Health Coverage Under the ACA

The U.S. Congress passed the Patient Protection and Affordable Care Act (ACA) on March 23, 2010. The purpose of the ACA was to expand access to insurance, increase consumer protections, emphasize prevention and wellness, improve quality and system performance, expand the health workforce, and curb rising health care costs.

In passage of the ACA, the hospital industry, including the American Hospital Association, agreed to ten years and $155 billion in cuts from the Medicare program to be offset by increased insurance coverage that would result in 94% of the nation’s population having coverage. As a result, Oklahoma hospitals were expected to experience $2.4 billion in cuts from 2013-2023. These reductions occur through Medicare payment rate cuts, quality-based payment changes, and reductions in the disproportionate share hospital (DSH) payments made in the Medicare and Medicaid programs. Until Medicaid expansion was enacted in Oklahoma, hospitals experienced these cuts without revenue effects.

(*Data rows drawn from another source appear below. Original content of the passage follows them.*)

Lemma handle_failure_spec e id job_try (d : db W) o d' :
  _handle_attempt_failure settings e id job_try d = (o, d') -> policy_ok -> 1 <= job_try ->
  (job_try < triage_job_max_tries settings /\ d' = d /\
     exists s, o = Raise (Retry s) /\ 0 <= s <= triage_job_backoff_max_s settings) \/
  (triage_job_max_tries settings <= job_try /\
     (durable d' = durable d \/ durable d' = update_status id failed (durable d)) /\
     (forall r, o = Ret r -> r = JFailed /\ is_Some (find_alert id (durable d)) /\
        durable d' = update_status id failed (durable d))).
Proof.
  intros H (Hm & Hb & Hx) Hj. unfold _handle_attempt_failure, Retries.decide_retry,
    Retries.backoff_seconds in H.
  rewrite !(proj2 (Z.ltb_ge _ _)) in H by lia.
  destruct (Z.leb_spec (triage_job_max_tries settings) job_try) as [Hle|Hlt].
  - right. split; [done|]. unfold mbind at 1, M_bind at 1, lift in H. simpl in H.
    apply bind_inv in H as [([] & d1 & [H1 H1']%mark_alert_failed_spec & H2)
                           |(e' & [H1 _]%mark_alert_failed_spec & ->)]; [|done].
    unfold mret, M_ret in H2. simplify_eq. destruct (H1' eq_refl). split; [done|].
    intros r [= <-]. done.
  - left. rewrite (proj2 (Z.leb_gt _ _)) in H by lia.
    unfold mbind, M_bind, lift, outcome_bind, raise in H. simplify_eq/=.
    split_and!; [done..|]. eexists. split; [done|].
    assert (0 <= triage_job_backoff_base_s settings * 2 ^ (job_try - 1))
      by (apply Z.mul_nonneg_nonneg; [done|apply Z.pow_nonneg; lia]). lia.
Qed.

Lemma on_outer_durable {A} (m : M exn W A) (d : db W) o d' :
  on_outer m d = (o, d') -> durable d' = durable d.
Proof. unfold on_outer. destruct (m (outer d)). intros. by simplify_eq. Qed.

Lemma defer_spec {A} (d : db W) (o : outcome exn A) d' :
  defer_to_next_day d = (o, d') ->
  durable d' = durable d /\
  o = Raise (match _seconds_until_next_utc_day (utc_now (outer d)).1 with
             | Ret s => Retry s
             | Raise e => e
             end).
Proof.
  unfold defer_to_next_day, mbind, M_bind, on_outer. destruct (utc_now (outer d)) as [t w]. simpl.
  unfold lift, raise. destruct (_seconds_until_next_utc_day t); intros; by simplify_eq.
Qed.

(** How the attempt's end decides the job's. *)
Lemma run_attempt_cases id job_try (d : db W) o d' :
  run_attempt pipeline settings id job_try d = (o, d') ->
  exists oa da, guarded_attempt pipeline id d = (oa, da) /\
  match oa with
  | Ret a => o = Ret (inl a) /\ d' = da
  | Raise e =>
      if is_not_found e then o = Ret (inr JMissing) /\ d' = da
      else if is_budget_exceeded e then defer_to_next_day da = (o, d')
      else if is_exception e
           then exists o1, _handle_attempt_failure settings e id job_try da = (o1, d') /\
                  o = match o1 with Ret r => Ret (inr r) | Raise e => Raise e end
           else o = Raise e /\ d' = da
  end.
Proof.
  unfold run_attempt, try_except. fold (guarded_attempt pipeline id).
  unfold mbind at 1, M_bind at 1.
  destruct (guarded_attempt pipeline id d) as [[a|e] da] eqn:E; intros H; eexists _, da;
    (split; [reflexivity|]); cbn beta iota zeta in *.
  { unfold mret, M_ret in H. injection H as <- <-. done. }
  destruct (is_not_found e); [unfold mret, M_ret in H; injection H as <- <-; done|].
  destruct (is_budget_exceeded e); [done|].
  destruct (is_exception e); [|injection H as <- <-; done].
  unfold mbind, M_bind in H.
  destruct (_handle_attempt_failure settings e id job_try da) as [[r|e'] d1];
    unfold mret, M_ret in H; injection H as <- <-; eauto.
Qed.

(** The try whose failure is terminal. *)
Definition last_try (job_try : Z) : Prop := triage_job_max_tries settings <= job_try.

(** A result is true of the committed tables. *)
Definition result_holds (id : uuid) (ts ts' : tables) (r : JobResult) : Prop :=
  match r with
  | JTriaged => exists vid out, committed pipeline id ts ts' vid out
  | JSkipped => ts' = ts /\ exists row, find_alert id ts = Some row /\ a_status row <> pending
  | JMissing => ts' = ts /\ find_alert id ts = None
  | JFailed => exists row, find_alert id ts' = Some row /\ a_status row = failed
  end.

Lemma run_attempt_spec id job_try (d : db W) o d' :
  run_attempt pipeline settings id job_try d = (o, d') -> policy_ok -> 1 <= job_try ->
  job_effect pipeline (last_try job_try) id (durable d) (durable d') /\
  (wf_tables (durable d) -> wf_tables (durable d')) /\
  match o with
  | Ret (inl a) => result_holds id (durable d) (durable d') (job_result_of (at_status a))
  | Ret (inr r) => result_holds id (durable d) (durable d') r
  | Raise _ => True
  end.
Proof.
  intros (oa & da & Hg & H)%run_attempt_cases Hp Hj.
  pose proof (guarded_attempt_effect _ _ _ _ _ Hg) as Heff.
  apply guarded_attempt_spec in Hg as (Hwf & Hcases & Hnf).
  assert (Hdone : durable d' = durable da -> job_effect pipeline (last_try job_try) id (durable d) (durable d') /\
                    (wf_tables (durable d) -> wf_tables (durable d'))).
  { intros ->. split; [exists (durable da); auto|done]. }
  destruct oa as [a|e].
  { destruct H as [-> ->]. destruct Hdone as [? ?]; [done|]. split_and!; [done..|].
    destruct Hcases as [[_ [e ?]]|[(Hd & [= ->] & Hrow)|(vid & out & Hc & Ha)]]; [done|done|].
    rewrite (Ha a eq_refl). simpl. eauto. }
  destruct (is_not_found e) eqn:Hn.
  { destruct H as [-> ->]. destruct Hdone as [? ?]; [done|]. split_and!; [done..|].
    destruct (Hnf e eq_refl Hn). done. }
  destruct (is_budget_exceeded e).
  { apply defer_spec in H as [Hd ->]. by destruct Hdone. }
  destruct (is_exception e); [|destruct H as [-> ->]; by destruct Hdone].
  destruct H as (o1 & H & ->). apply handle_failure_spec in H as H; [|done..].
  destruct H as [(_ & -> & s & -> & _)|(Hlast & Hd & Hret)]; [by destruct Hdone|].
  split_and!.
  - exists (durable da). split; [done|]. destruct Hd; [by left|by right].
  - intros Hw. destruct Hd as [->| ->]; [by apply Hwf|by apply update_status_wf, Hwf].
  - destruct o1 as [r|e1]; [|done]. destruct (Hret r eq_refl) as (-> & Hsome & ->).
    by apply update_status_find.
Qed.

(** Publishing leaves the tables alone. *)
Lemma triage_alert_job_cases raw text id (d : db W) o d' :
  parse_uuid text = Some id -> triage_alert_job pipeline settings raw text d = (o, d') ->
  exists o1 d1, run_attempt pipeline settings id (job_try_of raw) d = (o1, d1) /\
    durable d' = durable d1 /\
    match o1 with
    | Raise e => o = Raise e /\ d' = d1
    | Ret (inr r) => o = Ret r
    | Ret (inl a) => forall r, o = Ret r -> r = job_result_of (at_status a)
    end.
Proof.
  intros Hid H. unfold triage_alert_job in H. rewrite Hid in H.
  apply bind_inv in H as [(r & d1 & H1 & H)|(e & H1 & ->)]; [|by exists (Raise e), d'].
  exists (Ret r), d1. split; [done|]. destruct r as [a|j].
  2: { unfold mret, M_ret in H. by injection H as <- <-. }
  apply bind_inv in H as [([] & d2 & H2 & H)|(e & H2 & ->)].
  - unfold mret, M_ret in H. simplify_eq. split; [|by intros r [= <-]].
    repeat case_match; unfold mret, M_ret in H2; simplify_eq; try done.
    apply bind_inv in H2 as [(b & d3 & Hpub%on_outer_durable & Hret)|(e & _ & ?)]; [|done].
    by simplify_eq.
  - split; [|done].
    repeat case_match; unfold mret, M_ret in H2; simplify_eq; try done.
    apply bind_inv in H2 as [(b & d3 & _ & ?)|(e' & Hpub%on_outer_durable & _)]; [done|done].
Qed.

Lemma effect_verdicts last id ts ts' :
  job_effect pipeline last id ts ts' ->
  verdicts ts' = verdicts ts \/
  exists row, v_alert_id row = id /\ verdicts ts' = verdicts ts ++ [row].
Proof.
  intros (ts1 & Heff & Hts'). assert (verdicts ts' = verdicts ts1) as -> by (by destruct Hts' as [->|[_ ->]]).
  destruct Heff as [->|(vid & out & row & a & d1 & d2 & _ & _ & _ & _ & t & rows & _ & _ & _ & ->)];
    [by left|]. right. eexists. split; [|reflexivity]. done.
Qed.

(** C5: whatever a job does, the committed tables hold either what they held or, as one
    unit, one more verdict of this alert with its tool calls and the [triaged] status; to
    either, a job's last try, and no earlier one, may add the terminal [failed] status of this
    alert; the constraints survive; and a result it returns is true of the tables:
    [triaged] with the pipeline's verdict of the pending alert, [skipped] only for an alert
    that was not pending, [missing] only when there is no such alert, [failed] only with the
    status written. *)
Theorem triage_alert_job_truthful raw text id (d : db W) o d' :
  parse_uuid text = Some id -> policy_ok -> 1 <= job_try_of raw ->
  triage_alert_job pipeline settings raw text d = (o, d') ->
  job_effect pipeline (last_try (job_try_of raw)) id (durable d) (durable d') /\
  (verdicts (durable d') = verdicts (durable d) \/
   exists row, v_alert_id row = id /\ verdicts (durable d') = verdicts (durable d) ++ [row]) /\
  (wf_tables (durable d) -> wf_tables (durable d')) /\
  (forall r, o = Ret r -> result_holds id (durable d) (durable d') r).
Proof.
  intros Hid Hp Hj (o1 & d1 & H1 & Hd & Ho)%(triage_alert_job_cases _ _ _ _ _ _ Hid).
  apply run_attempt_spec in H1 as (Heff & Hwf & Hres); [|done..]. rewrite Hd.
  split_and!; [done|by eapply effect_verdicts|done|]. intros r Hr.
  destruct o1 as [[a|j]|e]; [by rewrite (Ho r Hr)| |destruct Ho; congruence].
  by assert (j = r) as <- by congruence.
Qed.

(** C17: a failed attempt is settled by its exception and the try number alone: a budget
    refusal is deferred to the counter's reset at every try and never fails the alert; any
    other exception is retried within the cap before the last try, leaving what the
    attempt left, and on the last one is terminal. *)
Theorem job_retry_policy id job_try text (d : db W) e da o d' :
  parse_uuid text = Some id -> policy_ok -> 1 <= job_try ->
  guarded_attempt pipeline id d = (Raise e, da) ->
  is_not_found e = false -> is_exception e = true ->
  triage_alert_job pipeline settings (Some job_try) text d = (o, d') ->
  (is_budget_exceeded e = true ->
     durable d' = durable da /\
     forall s, _seconds_until_next_utc_day (utc_now (outer da)).1 = Ret s -> o = Raise (Retry s)) /\
  (is_budget_exceeded e = false -> job_try < triage_job_max_tries settings ->
     d' = da /\ exists s, o = Raise (Retry s) /\ 0 <= s <= triage_job_backoff_max_s settings) /\
  (is_budget_exceeded e = false -> triage_job_max_tries settings <= job_try ->
     forall r, o = Ret r -> r = JFailed /\ durable d' = update_status id failed (durable da)).
Proof.
  intros Hid Hp Hj Hg Hn Hx (o1 & d1 & H1 & Hd & Ho)%(triage_alert_job_cases _ _ _ _ _ _ Hid).
  assert (Ht : job_try_of (Some job_try) = job_try) by (destruct job_try; simpl; lia).
  rewrite Ht in H1. apply run_attempt_cases in H1 as (oa & da' & Hg' & H1).
  rewrite Hg in Hg'. simplify_eq. rewrite Hn in H1. destruct (is_budget_exceeded e).
  { apply defer_spec in H1 as [Hd1 ->]. destruct Ho as [-> ->].
    split_and!; [|done..]. intros _. split; [done|]. by intros s ->. }
  rewrite Hx in H1. destruct H1 as (o2 & H2 & ->).
  apply handle_failure_spec in H2 as [(Hlt & -> & s & -> & Hs)|(Hle & _ & Hret)]; [| |done..].
  - destruct Ho as [-> ->]. split_and!; [done|by eauto|]. intros _ ?. lia.
  - split_and!; [done|intros _ ?; lia|]. intros _ _ r Hr.
    destruct o2 as [r2|e2]; [|destruct Ho; congruence]. rewrite Hd.
    assert (r2 = r) as <- by congruence. by destruct (Hret r2 eq_refl) as (? & _ & ?).
Qed.
End job_theorems.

Since the ACA’s inception, numerous court cases have been heard challenging the validity of the ACA, either in its entirety or portions of it. In 2012, the U.S. Supreme Court ruled that the ACA was constitutional. The only change in the ACA, as a result of the ruling, was the Court’s decision that states cannot be required to expand Medicaid coverage beyond existing current Medicaid programs. On June 17, 2021, the U.S. Supreme Court threw out a 2018 challenge to the ACA by 18 Republican state attorneys general and the Trump administration, who sought to declare the ACA unconstitutional. The Court held that because there was no harm or injury traceable to the health insurance mandate, the ACA was constitutional.

The Affordable Care Act requires hospitals to make public the hospital’s standard charges for items and services provided by the hospital, including for diagnosis-related groups. For this reason, the Centers for Medicare & Medicaid Services, as of Jan. 1, 2019, requires all hospitals to post a listing of all detailed charges on the internet.

According to the Kaiser Family Foundation, as of Sept. 2021, 20 million people in the U.S. were enrolled in the ACA Medicaid expansion group and about 17 million of them were newly eligible under the ACA.

As of Jan. 11, 2023, more than 15.9 million Americans had selected ACA health insurance plans on the Health Care Marketplace.